→ **What you need to do**
Given the material below, output exactly the lines from the line with "Fixpoint hex_of_bytes (bs" to the line with "let era := s / 146097 in", both ends included, and no other lines.

━━━━━━━━

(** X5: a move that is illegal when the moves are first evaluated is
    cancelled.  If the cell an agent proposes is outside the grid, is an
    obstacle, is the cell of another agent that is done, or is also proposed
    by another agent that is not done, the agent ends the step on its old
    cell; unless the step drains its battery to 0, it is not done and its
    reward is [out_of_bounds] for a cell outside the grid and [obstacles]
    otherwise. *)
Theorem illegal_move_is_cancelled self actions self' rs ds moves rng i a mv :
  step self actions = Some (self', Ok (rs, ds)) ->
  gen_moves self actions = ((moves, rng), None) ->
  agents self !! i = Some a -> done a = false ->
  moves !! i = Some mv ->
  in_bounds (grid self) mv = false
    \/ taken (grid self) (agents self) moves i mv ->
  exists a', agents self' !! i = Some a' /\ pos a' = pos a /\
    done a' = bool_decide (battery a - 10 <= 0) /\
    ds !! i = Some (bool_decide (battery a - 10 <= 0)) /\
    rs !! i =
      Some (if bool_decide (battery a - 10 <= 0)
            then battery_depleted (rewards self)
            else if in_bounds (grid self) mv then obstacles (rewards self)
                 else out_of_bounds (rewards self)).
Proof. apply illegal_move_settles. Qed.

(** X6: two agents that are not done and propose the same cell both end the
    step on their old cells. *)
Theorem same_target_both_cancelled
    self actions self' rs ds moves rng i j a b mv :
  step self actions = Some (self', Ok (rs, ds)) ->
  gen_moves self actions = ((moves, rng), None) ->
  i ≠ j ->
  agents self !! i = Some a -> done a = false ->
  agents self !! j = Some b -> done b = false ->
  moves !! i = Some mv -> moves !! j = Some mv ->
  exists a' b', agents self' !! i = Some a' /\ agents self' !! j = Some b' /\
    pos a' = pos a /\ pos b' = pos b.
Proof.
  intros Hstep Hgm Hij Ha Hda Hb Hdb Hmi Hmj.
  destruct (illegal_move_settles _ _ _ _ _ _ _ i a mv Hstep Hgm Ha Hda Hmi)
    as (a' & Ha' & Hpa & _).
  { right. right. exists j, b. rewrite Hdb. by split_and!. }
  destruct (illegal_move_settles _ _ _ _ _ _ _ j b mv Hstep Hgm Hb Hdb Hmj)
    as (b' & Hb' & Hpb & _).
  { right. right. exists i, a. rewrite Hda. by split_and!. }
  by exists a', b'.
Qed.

━━━━━━━━

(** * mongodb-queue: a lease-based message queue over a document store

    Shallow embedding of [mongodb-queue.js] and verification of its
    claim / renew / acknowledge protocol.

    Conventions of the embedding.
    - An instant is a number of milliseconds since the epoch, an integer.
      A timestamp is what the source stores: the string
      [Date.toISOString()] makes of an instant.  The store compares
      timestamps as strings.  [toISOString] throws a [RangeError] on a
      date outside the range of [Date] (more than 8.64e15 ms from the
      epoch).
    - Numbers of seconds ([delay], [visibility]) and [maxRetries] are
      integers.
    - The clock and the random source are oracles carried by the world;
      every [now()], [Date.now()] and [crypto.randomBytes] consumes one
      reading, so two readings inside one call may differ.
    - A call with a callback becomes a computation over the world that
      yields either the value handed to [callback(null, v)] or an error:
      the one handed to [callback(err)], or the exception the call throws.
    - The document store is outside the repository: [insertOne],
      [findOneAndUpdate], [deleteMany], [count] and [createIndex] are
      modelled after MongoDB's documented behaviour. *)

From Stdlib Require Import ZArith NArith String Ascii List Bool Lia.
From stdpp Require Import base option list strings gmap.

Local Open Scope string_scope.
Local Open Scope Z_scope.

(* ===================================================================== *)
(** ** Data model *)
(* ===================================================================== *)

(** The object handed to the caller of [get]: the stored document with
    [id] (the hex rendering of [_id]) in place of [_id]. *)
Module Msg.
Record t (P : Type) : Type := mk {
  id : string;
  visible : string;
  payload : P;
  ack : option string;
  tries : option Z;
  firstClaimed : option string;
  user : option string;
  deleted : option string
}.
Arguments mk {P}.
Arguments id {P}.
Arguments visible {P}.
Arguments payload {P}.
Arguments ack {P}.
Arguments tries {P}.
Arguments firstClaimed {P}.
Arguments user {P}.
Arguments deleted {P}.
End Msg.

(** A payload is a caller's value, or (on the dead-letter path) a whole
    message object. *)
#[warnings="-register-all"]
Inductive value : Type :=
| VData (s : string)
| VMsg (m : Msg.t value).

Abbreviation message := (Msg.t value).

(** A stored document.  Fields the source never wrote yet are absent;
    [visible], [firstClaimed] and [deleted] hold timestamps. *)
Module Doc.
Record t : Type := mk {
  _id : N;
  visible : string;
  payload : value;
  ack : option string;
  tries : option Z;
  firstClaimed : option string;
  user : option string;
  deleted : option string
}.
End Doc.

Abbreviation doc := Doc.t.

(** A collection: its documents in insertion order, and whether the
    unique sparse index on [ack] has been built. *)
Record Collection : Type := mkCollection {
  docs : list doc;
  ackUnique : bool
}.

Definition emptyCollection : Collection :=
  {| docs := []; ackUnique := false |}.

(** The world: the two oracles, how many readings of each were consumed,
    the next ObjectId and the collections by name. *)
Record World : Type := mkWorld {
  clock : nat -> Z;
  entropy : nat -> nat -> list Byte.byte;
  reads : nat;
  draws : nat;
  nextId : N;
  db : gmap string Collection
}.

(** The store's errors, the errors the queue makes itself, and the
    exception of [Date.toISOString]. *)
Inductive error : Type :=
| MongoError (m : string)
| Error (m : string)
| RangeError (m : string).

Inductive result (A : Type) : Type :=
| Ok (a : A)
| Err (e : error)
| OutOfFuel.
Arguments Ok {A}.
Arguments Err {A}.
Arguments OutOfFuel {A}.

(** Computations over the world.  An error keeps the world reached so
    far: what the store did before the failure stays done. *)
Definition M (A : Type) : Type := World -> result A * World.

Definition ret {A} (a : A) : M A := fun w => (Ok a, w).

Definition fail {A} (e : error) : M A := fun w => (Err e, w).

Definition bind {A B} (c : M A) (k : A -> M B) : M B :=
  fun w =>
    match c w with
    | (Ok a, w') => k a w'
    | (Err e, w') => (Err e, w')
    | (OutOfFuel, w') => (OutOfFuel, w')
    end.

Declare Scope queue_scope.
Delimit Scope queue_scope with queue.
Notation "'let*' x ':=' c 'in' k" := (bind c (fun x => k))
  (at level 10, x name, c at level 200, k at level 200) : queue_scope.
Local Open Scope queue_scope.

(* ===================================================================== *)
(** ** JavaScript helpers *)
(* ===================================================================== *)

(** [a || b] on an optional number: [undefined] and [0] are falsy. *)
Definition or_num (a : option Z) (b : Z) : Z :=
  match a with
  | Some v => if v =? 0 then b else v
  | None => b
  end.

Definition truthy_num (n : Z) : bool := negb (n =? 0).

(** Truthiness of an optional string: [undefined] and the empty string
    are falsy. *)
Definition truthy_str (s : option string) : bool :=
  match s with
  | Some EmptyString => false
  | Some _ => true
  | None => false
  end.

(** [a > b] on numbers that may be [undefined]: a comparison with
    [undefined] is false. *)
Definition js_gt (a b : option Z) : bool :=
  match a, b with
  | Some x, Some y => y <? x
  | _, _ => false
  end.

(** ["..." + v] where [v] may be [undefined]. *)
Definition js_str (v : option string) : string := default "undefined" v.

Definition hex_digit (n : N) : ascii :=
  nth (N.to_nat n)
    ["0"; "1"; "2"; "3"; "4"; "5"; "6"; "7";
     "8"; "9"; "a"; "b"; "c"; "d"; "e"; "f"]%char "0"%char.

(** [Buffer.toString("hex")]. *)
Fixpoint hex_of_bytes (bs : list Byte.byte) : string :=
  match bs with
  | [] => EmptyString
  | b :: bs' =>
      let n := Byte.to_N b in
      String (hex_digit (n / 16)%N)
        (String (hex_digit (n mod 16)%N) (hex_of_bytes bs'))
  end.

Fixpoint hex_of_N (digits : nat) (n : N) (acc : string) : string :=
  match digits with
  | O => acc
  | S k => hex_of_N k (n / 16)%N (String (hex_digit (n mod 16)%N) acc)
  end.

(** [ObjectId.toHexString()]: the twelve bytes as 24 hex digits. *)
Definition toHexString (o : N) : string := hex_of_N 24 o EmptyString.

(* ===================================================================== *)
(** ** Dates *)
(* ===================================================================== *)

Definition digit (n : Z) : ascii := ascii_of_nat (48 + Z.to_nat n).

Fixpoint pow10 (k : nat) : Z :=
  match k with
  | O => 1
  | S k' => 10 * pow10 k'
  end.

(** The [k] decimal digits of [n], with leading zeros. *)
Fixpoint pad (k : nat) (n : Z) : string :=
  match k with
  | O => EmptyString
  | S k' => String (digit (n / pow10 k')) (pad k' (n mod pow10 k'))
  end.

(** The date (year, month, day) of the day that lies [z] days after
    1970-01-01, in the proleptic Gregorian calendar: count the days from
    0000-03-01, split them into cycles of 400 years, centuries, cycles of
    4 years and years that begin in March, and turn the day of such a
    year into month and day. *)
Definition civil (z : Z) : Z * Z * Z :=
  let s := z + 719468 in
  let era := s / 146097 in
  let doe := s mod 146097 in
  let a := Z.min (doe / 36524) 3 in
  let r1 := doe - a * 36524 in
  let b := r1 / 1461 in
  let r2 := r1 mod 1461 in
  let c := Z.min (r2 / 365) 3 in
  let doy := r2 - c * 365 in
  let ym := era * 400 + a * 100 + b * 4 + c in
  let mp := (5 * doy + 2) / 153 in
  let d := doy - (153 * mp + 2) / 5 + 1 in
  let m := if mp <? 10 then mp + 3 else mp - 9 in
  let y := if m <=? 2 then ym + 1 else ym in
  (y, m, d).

━━━━━━━━

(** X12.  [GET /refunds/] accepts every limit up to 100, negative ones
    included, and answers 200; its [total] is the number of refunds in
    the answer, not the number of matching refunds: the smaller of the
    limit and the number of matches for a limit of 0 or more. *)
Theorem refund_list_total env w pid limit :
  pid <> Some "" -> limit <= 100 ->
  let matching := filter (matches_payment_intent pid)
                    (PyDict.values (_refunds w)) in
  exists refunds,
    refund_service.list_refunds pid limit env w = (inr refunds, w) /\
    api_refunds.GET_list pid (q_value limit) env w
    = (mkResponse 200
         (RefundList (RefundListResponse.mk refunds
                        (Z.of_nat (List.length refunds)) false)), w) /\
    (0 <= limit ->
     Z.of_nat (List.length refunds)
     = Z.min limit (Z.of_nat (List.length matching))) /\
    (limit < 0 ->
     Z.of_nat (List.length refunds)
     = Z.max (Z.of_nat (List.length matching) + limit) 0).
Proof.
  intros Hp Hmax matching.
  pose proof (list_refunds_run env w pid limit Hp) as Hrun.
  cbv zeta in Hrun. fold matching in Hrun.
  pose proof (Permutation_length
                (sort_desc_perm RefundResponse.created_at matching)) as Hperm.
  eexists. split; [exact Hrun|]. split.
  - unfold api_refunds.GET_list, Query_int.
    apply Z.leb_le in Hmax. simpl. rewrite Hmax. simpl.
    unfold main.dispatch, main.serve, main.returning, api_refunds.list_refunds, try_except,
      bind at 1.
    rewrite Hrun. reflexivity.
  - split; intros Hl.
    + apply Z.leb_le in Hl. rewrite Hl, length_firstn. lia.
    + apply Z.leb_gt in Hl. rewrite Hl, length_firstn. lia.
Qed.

━━━━━━━━

→ **Exercise output**
Fixpoint hex_of_bytes (bs : list Byte.byte) : string :=
  match bs with
  | [] => EmptyString
  | b :: bs' =>
      let n := Byte.to_N b in
      String (hex_digit (n / 16)%N)
        (String (hex_digit (n mod 16)%N) (hex_of_bytes bs'))
  end.

Fixpoint hex_of_N (digits : nat) (n : N) (acc : string) : string :=
  match digits with
  | O => acc
  | S k => hex_of_N k (n / 16)%N (String (hex_digit (n mod 16)%N) acc)
  end.

(** [ObjectId.toHexString()]: the twelve bytes as 24 hex digits. *)
Definition toHexString (o : N) : string := hex_of_N 24 o EmptyString.

(* ===================================================================== *)
(** ** Dates *)
(* ===================================================================== *)

Definition digit (n : Z) : ascii := ascii_of_nat (48 + Z.to_nat n).

Fixpoint pow10 (k : nat) : Z :=
  match k with
  | O => 1
  | S k' => 10 * pow10 k'
  end.

(** The [k] decimal digits of [n], with leading zeros. *)
Fixpoint pad (k : nat) (n : Z) : string :=
  match k with
  | O => EmptyString
  | S k' => String (digit (n / pow10 k')) (pad k' (n mod pow10 k'))
  end.

(** The date (year, month, day) of the day that lies [z] days after
    1970-01-01, in the proleptic Gregorian calendar: count the days from
    0000-03-01, split them into cycles of 400 years, centuries, cycles of
    4 years and years that begin in March, and turn the day of such a
    year into month and day. *)
Definition civil (z : Z) : Z * Z * Z :=
  let s := z + 719468 in
  let era := s / 146097 in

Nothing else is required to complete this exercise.